Various crankshaft piston interface designs are used to improve overall energy efficiency of an internal combustion engine.
U.S. Pat. No. 4,567,866, issued on Feb. 4, 1986 to Applicant, hereby incorporated by reference and claimed any priority thereof, discloses a crankshaft piston interface using a piston-crankshaft linking member and a sliding guide for mounting the fulcrum of the linking member. The design permitted an extended power stroke to more than 180 degrees of rotation of the crankshaft, wherein the piston reaches its top dead center position (“TDC”) at some time after the crank pin and the sliding guide have reached their TDC. The speed at which the piston moves during the following stroke toward its bottom dead center (“BDC”) is lower than the speed of the sliding guide. The piston reaches its BDC after the crankshaft has passed through the 180 degree position, at a time the sliding guide is already moving away from its BDC toward its TDC. Hence, the power stroke and intake stroke extend more than 180 degrees of rotation of the crankshaft. During the compression stroke, the piston moves toward its TDC with a velocity which is higher than that of the sliding guide. While the piston moves from BDC to TDC, the crankshaft rotates less than 180 degrees. Therefore, it is disclosed that the extended power stroke results in higher output of the engine.
The designed engine directly addresses the challenge of heat loss present in all internal combustion engines presently used. It raises the mean effective pressure without raising the compression pressure or changing the cylinder size. Prior art systems extract more power by raising the compression pressure, simply incorporating a super charger, or a turbo charger as it is commonly known as, which causes more air to be pressed into the cylinder, or just increasing the engine size. However, this requires equalizing the mixture of fuel and air, wherein optimal functioning requires an air fuel ratio of 14:1, i.e. 14 pounds of air and 1 pound of fuel. Thus raising the compression pressure requires greater quantities of air to be pressed into the cylinder, thereby using more fuel. Embodiments disclosed enable an increase in the mean effective pressure without altering the air to fuel ratio.

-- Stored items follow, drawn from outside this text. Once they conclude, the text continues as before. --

(** * Network modules of [models/fields.py]

    A shallow embedding of the four [nn.Module] classes of
    [models/fields.py]: [SDFNetwork], [RenderingNetwork], [NeRF] and
    [SingleVarianceNetwork].

    Conventions of the embedding.
    - A 2-D tensor is its column count together with its list of rows.
      Tensor entries are real numbers: rounding of [float32] is not
      modelled, every arithmetic operation is the exact one.
    - Python exceptions are the constructors of [exn]; a method that can
      raise returns a [result].
    - Integers that the code compares or subtracts ([n_layers], the skip
      indices, [multires]) are [Z]; tensor dimensions are [nat].
    - [get_embedder] lives in [models/embedder.py]; it is taken as a
      parameter wherever a constructor calls it.
    - [__init__] is written with explicit state passing over the object
      under construction. *)

From Stdlib Require Import String Bool Arith ZArith Reals Lra Lia List.
From Stdlib Require Import FunctionalExtensionality.
Import ListNotations.

Set Implicit Arguments.

(** ** Exceptions and results *)

Inductive skip_msg : Type :=
| MustBeWithin        (* "skip_in indices ... must be within [0, n_layers-1]" *)
| MustBeInterior.     (* "skip_in ... must contain valid indices less than n_layers-1" *)

Inductive exn : Type :=
| ValueError (m : skip_msg)
| RuntimeError        (* torch shape / broadcasting failures *)
| TypeError           (* an operator applied to [None] *)
| AttributeError      (* a missing attribute of [self] *)
| AssertionError.

Inductive result (A : Type) : Type :=
| Ok (a : A)
| Raise (e : exn).

Arguments Ok {A} a.
Arguments Raise {A} e.

Definition bind {A B : Type} (m : result A) (k : A -> result B) : result B :=
  match m with
  | Ok a => k a
  | Raise e => Raise e
  end.

Notation "x <- m ;; k" := (bind m (fun x => k))
  (at level 61, m at next level, right associativity).

Definition is_ok {A : Type} (m : result A) : bool :=
  match m with Ok _ => true | Raise _ => false end.

(** ** Tensors *)

Module Torch.

Record tensor : Type := mkT { ncols : nat; trows : list (list R) }.

Definition nrows (t : tensor) : nat := length (trows t).

Definition shape (t : tensor) : nat * nat := (nrows t, ncols t).

(** Every row of a tensor has [ncols] entries. *)
Definition wf_tensor (t : tensor) : Prop :=
  Forall (fun r => length r = ncols t) (trows t).

(** What [torch.tensor(scale)] can be: a 0-dimensional tensor (a Python
    number was given) or a 1-dimensional one (a list was given). *)
Inductive tensor01 : Type :=
| Scalar0 (r : R)
| Vec1 (v : list R).

Definition tmap (f : R -> R) (t : tensor) : tensor :=
  mkT (ncols t) (map (map f) (trows t)).

Fixpoint zip_with (op : R -> R -> R) (a b : list R) : list R :=
  match a, b with
  | x :: a', y :: b' => op x y :: zip_with op a' b'
  | _, _ => []
  end.

(** [t op s] for a 2-D tensor [t] of shape [B, w] and a 0-D or 1-D tensor
    [s], with torch's broadcasting: a 1-D tensor of length [n] is aligned
    with the last dimension, sizes must agree or one of them be 1. *)
Definition broadcast (op : R -> R -> R) (t : tensor) (s : tensor01)
  : result tensor :=
  match s with
  | Scalar0 c => Ok (tmap (fun a => op a c) t)
  | Vec1 v =>
      if Nat.eqb (ncols t) (length v) then
        Ok (mkT (ncols t) (map (fun r => zip_with op r v) (trows t)))
      else if Nat.eqb (length v) 1 then
        Ok (tmap (fun a => op a (hd 0%R v)) t)
      else if Nat.eqb (ncols t) 1 then
        Ok (mkT (length v)
                (map (fun r => map (fun c => op (hd 0%R r) c) v) (trows t)))
      else Raise RuntimeError
  end.

Definition tmul := broadcast Rmult.
Definition tdiv := broadcast Rdiv.

Fixpoint zip_app (a b : list (list R)) : list (list R) :=
  match a, b with
  | x :: a', y :: b' => (x ++ y) :: zip_app a' b'
  | _, _ => []
  end.

(** [torch.cat([a, b], dim=-1)] on 2-D tensors. *)
Definition cat (a b : tensor) : result tensor :=
  if Nat.eqb (nrows a) (nrows b) then
    Ok (mkT (ncols a + ncols b) (zip_app (trows a) (trows b)))
  else Raise RuntimeError.

Fixpoint cat_list (t : tensor) (ts : list tensor) : result tensor :=
  match ts with
  | [] => Ok t
  | u :: ts' => x <- cat t u ;; cat_list x ts'
  end.

Definition zeros (n m : nat) : tensor := mkT m (repeat (repeat 0%R m) n).
Definition ones (n m : nat) : tensor := mkT m (repeat (repeat 1%R m) n).

(** [x[:, :1]] and [x[:, 1:]]. *)
Definition cols_to1 (t : tensor) : tensor :=
  mkT (Nat.min 1 (ncols t)) (map (firstn 1) (trows t)).
Definition cols_from1 (t : tensor) : tensor :=
  mkT (ncols t - 1) (map (skipn 1) (trows t)).

(** [t.unsqueeze(1)]: shape [B, w] becomes [B, 1, w]. *)
Definition unsqueeze1 (t : tensor) : list tensor :=
  map (fun r => mkT (ncols t) [r]) (trows t).

(** Activations. [nn.Softplus(beta)] switches to the identity above its
    threshold of 20. *)
Definition softplus (beta x : R) : R :=
  if Rlt_dec 20 (beta * x) then x else (ln (1 + exp (beta * x)) / beta)%R.
Definition relu (x : R) : R := Rmax 0 x.
Definition sigmoid (x : R) : R := (1 / (1 + exp (- x)))%R.

(** *** Linear layers *)

(** [nn.Linear], possibly wrapped by [nn.utils.weight_norm]: then
    [weight] holds the direction [weight_v] and [weight_g] the magnitude
    of every output unit. *)
Record Linear : Type := mkLinear {
  in_features : nat;
  out_features : nat;
  weight : list (list R);
  bias : list R;
  weight_g : option (list R)
}.

Definition dot (a b : list R) : R :=
  fold_right Rplus 0%R (zip_with Rmult a b).

Definition norm2 (v : list R) : R := sqrt (dot v v).

(** The weight [F.linear] receives: [v * (g / ||v||)] row by row under
    weight normalisation, the stored weight otherwise. *)
Definition effective_weight (l : Linear) : list (list R) :=
  match weight_g l with
  | None => weight l
  | Some g =>
      map (fun gv => map (fun a => (a * (fst gv / norm2 (snd gv)))%R) (snd gv))
          (combine g (weight l))
  end.

Definition affine_row (w : list (list R)) (b : list R) (r : list R) : list R :=
  zip_with Rplus (map (fun wi => dot r wi) w) b.

Definition Linear_forward (l : Linear) (x : tensor) : result tensor :=
  if Nat.eqb (ncols x) (in_features l) then
    Ok (mkT (out_features l)
            (map (affine_row (effective_weight l) (bias l)) (trows x)))
  else Raise RuntimeError.

(** Calling a layer on a value that may be [None]. *)
Definition Linear_call (l : Linear) (x : option tensor) : result tensor :=
  match x with
  | Some t => Linear_forward l t
  | None => Raise TypeError
  end.

(** The values held by the parameter tensors of a stack of layers:
    weight entry, bias entry and weight-norm magnitude of layer [l]. *)
Record params : Type := mkParams {
  p_weight : nat -> nat -> nat -> R;
  p_bias : nat -> nat -> R;
  p_g : nat -> nat -> R
}.

Definition tabulate {A : Type} (f : nat -> A) (n : nat) : list A :=
  map f (seq 0 n).

(** A layer of the given shape holding the values [th] assigns to layer
    number [l]. *)
Definition Linear_of (th : params) (wn : bool) (l i o : nat) : Linear :=
  mkLinear i o
    (tabulate (fun r => tabulate (fun c => p_weight th l r c) i) o)
    (tabulate (fun r => p_bias th l r) o)
    (if wn then Some (tabulate (fun r => p_g th l r) o) else None).

(** The parameter tensors of a layer have the sizes its shape announces. *)
Definition wf_linear (l : Linear) : Prop :=
  length (weight l) = out_features l
  /\ length (bias l) = out_features l
  /\ match weight_g l with
     | Some g => length g = out_features l
     | None => True
     end.

(** What [get_embedder(multires, input_dims)] of [models/embedder.py]
    returns: the embedding function and its output width. The second
    argument is [None] when the caller leaves [input_dims] to its
    default. *)
Record Embedder : Type := mkEmbedder {
  embed : tensor -> tensor;
  input_ch : nat
}.

Definition get_embedder_t : Type := Z -> option nat -> Embedder.

End Torch.

(** ** SDFNetwork *)

Module SDF.
Import Torch.

Record Config : Type := mkConfig {
  d_in : nat;
  d_out : nat;
  d_hidden : nat;
  n_layers : Z;
  skip_in : list Z;
  multires : Z;
  bias : R;
  scale : tensor01;
  geometric_init : bool;
  weight_norm : bool;
  inside_outside : bool;
  feature_dim : nat
}.

(** [max(l, default=d)] and [min(l, default=d)]. *)
Definition py_max (l : list Z) (d : Z) : Z :=
  match l with
  | [] => d
  | x :: t => fold_left Z.max t x
  end.

Definition py_min (l : list Z) (d : Z) : Z :=
  match l with
  | [] => d
  | x :: t => fold_left Z.min t x
  end.

(** [l in skip_in] for a layer index [l]. *)
Definition is_skip (skip : list Z) (l : nat) : bool :=
  existsb (Z.eqb (Z.of_nat l)) skip.

(** The two guards at the head of [__init__], in order. *)
Definition check_skip_in (skip : list Z) (n : Z) : option exn :=
  if (py_max skip (-1) >=? n)%Z || (py_min skip n <? 0)%Z then
    Some (ValueError MustBeWithin)
  else if match skip with [] => true | _ => false end
          || (py_max skip 0 >=? n - 1)%Z then
    Some (ValueError MustBeInterior)
  else None.

(** *** Initialisation, symbolically

    What [torch.nn.init] left in an entry of a parameter tensor: the
    default initialisation of [nn.Linear], a constant, or a draw from a
    normal distribution. *)
Inductive init_entry : Type :=
| Default
| Constant (c : R)
| Normal (mean std : R).

Record LinearInit : Type := mkLinearInit {
  in_dim : nat;
  out_dim : nat;
  w_init : list (list init_entry);
  b_init : list init_entry;
  wn : bool
}.

Definition nn_Linear (i o : nat) : LinearInit :=
  mkLinearInit i o (repeat (repeat Default i) o) (repeat Default o) false.

(** Overwrite the columns selected by [sel] in every row. *)
Definition fill_cols (sel : nat -> bool) (e : init_entry)
  (w : list (list init_entry)) : list (list init_entry) :=
  map (fun row =>
         map (fun je => if sel (fst je) then e else snd je)
             (combine (seq 0 (length row)) row)) w.

Definition with_weight (lin : LinearInit) (w : list (list init_entry)) :=
  mkLinearInit (in_dim lin) (out_dim lin) w (b_init lin) (wn lin).

(** [constant_(lin.bias, c)]. *)
Definition constant_bias (c : R) (lin : LinearInit) : LinearInit :=
  mkLinearInit (in_dim lin) (out_dim lin) (w_init lin)
               (map (fun _ => Constant c) (b_init lin)) (wn lin).

(** [constant_(lin.weight[:, s], c)] and [normal_(lin.weight[:, s], m, sd)]
    for a column slice [s] given as a predicate on column indices. *)
Definition constant_weight (sel : nat -> bool) (c : R) (lin : LinearInit) :=
  with_weight lin (fill_cols sel (Constant c) (w_init lin)).
Definition normal_weight (sel : nat -> bool) (m sd : R) (lin : LinearInit) :=
  with_weight lin (fill_cols sel (Normal m sd) (w_init lin)).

However, this original design is flawed for several reasons. First, on the actual working engine, the pin connecting the main rod of the crankshaft to the sliding guide had to be offset, which caused the sliding guide to be out of balance each time it moved through a full cycle of all four strokes. This resulted in increased stress on the cylinder. The design did not result in a durable, long-lasting crankshaft piston interface. Second, on the original design, the sliding guide used up too much space in the cylinder.